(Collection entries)
═══

(** X21.  Under a status filter the same click leaves the cache stale.  If
    the cache holds what the list route returns for one of the three statuses
    (the store holding valid tasks with distinct ids), then after a confirmed
    click on the status button of one of its tasks the cache still shows that
    task, with its next status, although the list route would no longer list
    it for this filter; and no fetch is scheduled. *)
Theorem confirmed_advance_under_filter_is_stale (env : Env) (store : list Task)
    (st : Client.State) (F : string) (task : Task) :
  F ∈ Spec.statuses →
  NoDup (Model.ids store) →
  Forall Inv.validTask store →
  Client.tasks st = Spec.withStatus F (Model.sort_desc store) →
  task ∈ Client.tasks st →
  castObjectId env (_id task) = Some (_id task) →
  fault env = None →
  let advanced := Client.withStatus task (Client.nextStatus (status task)) in
  ∃ st' store',
    Client.roundTrip env store (TaskItem.onClickStatus (Client.App st) task st)
    = Some (st', store')
    ∧ advanced ∈ Client.tasks st'
    ∧ (advanced ∉ Spec.withStatus F (Model.sort_desc store'))
    ∧ Client.effectRuns st st' = false.
Proof.
  intros HF Hnd Hvalid Hsync Hin Hcast Hfault advanced.
  assert (Hvs : Forall Inv.validTask (Model.sort_desc store))
    by (by rewrite sort_desc_Permutation).
  rewrite Hsync, valid_status_filter in Hin by done.
  apply list_elem_of_In, filter_In in Hin as [Hin Hst].
  apply list_elem_of_In in Hin. apply (proj1 (sort_desc_elem _ _)) in Hin.
  apply bool_decide_eq_true in Hst.
  pose proof (lookup_elem_NoDup task store Hnd Hin) as Hold.
  destruct (click_round_trip env store st task task Hcast Hfault Hold)
    as (st' & Hrt & Htasks & Herr & Heff).
  eexists st', _. split; [exact Hrt |]. split; [| split; [| done]].
  - rewrite Htasks. apply list_elem_of_fmap. exists task. split.
    + by rewrite bool_decide_true.
    + rewrite Hsync, valid_status_filter by done.
      apply list_elem_of_In, filter_In. split.
      * apply list_elem_of_In. by apply sort_desc_elem.
      * by apply bool_decide_eq_true.
  - unfold Spec.withStatus. intros Habs.
    apply list_elem_of_In, filter_In in Habs as [_ Hci]. subst advanced.
    simpl in Hci. rewrite Hst in Hci. clear -HF Hci.
    unfold Spec.statuses in HF.
    repeat (apply elem_of_cons in HF as [-> | HF]; [by vm_compute in Hci |]).
    by apply elem_of_nil in HF.
Qed.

═══

DESCRIPTION OF THE TASK: Identify the lines in the entries above that contain "statuses", then copy them out.

ANSWER FOR THIS EXERCISE:
    the cache holds what the list route returns for one of the three statuses
  F ∈ Spec.statuses →
    unfold Spec.statuses in HF.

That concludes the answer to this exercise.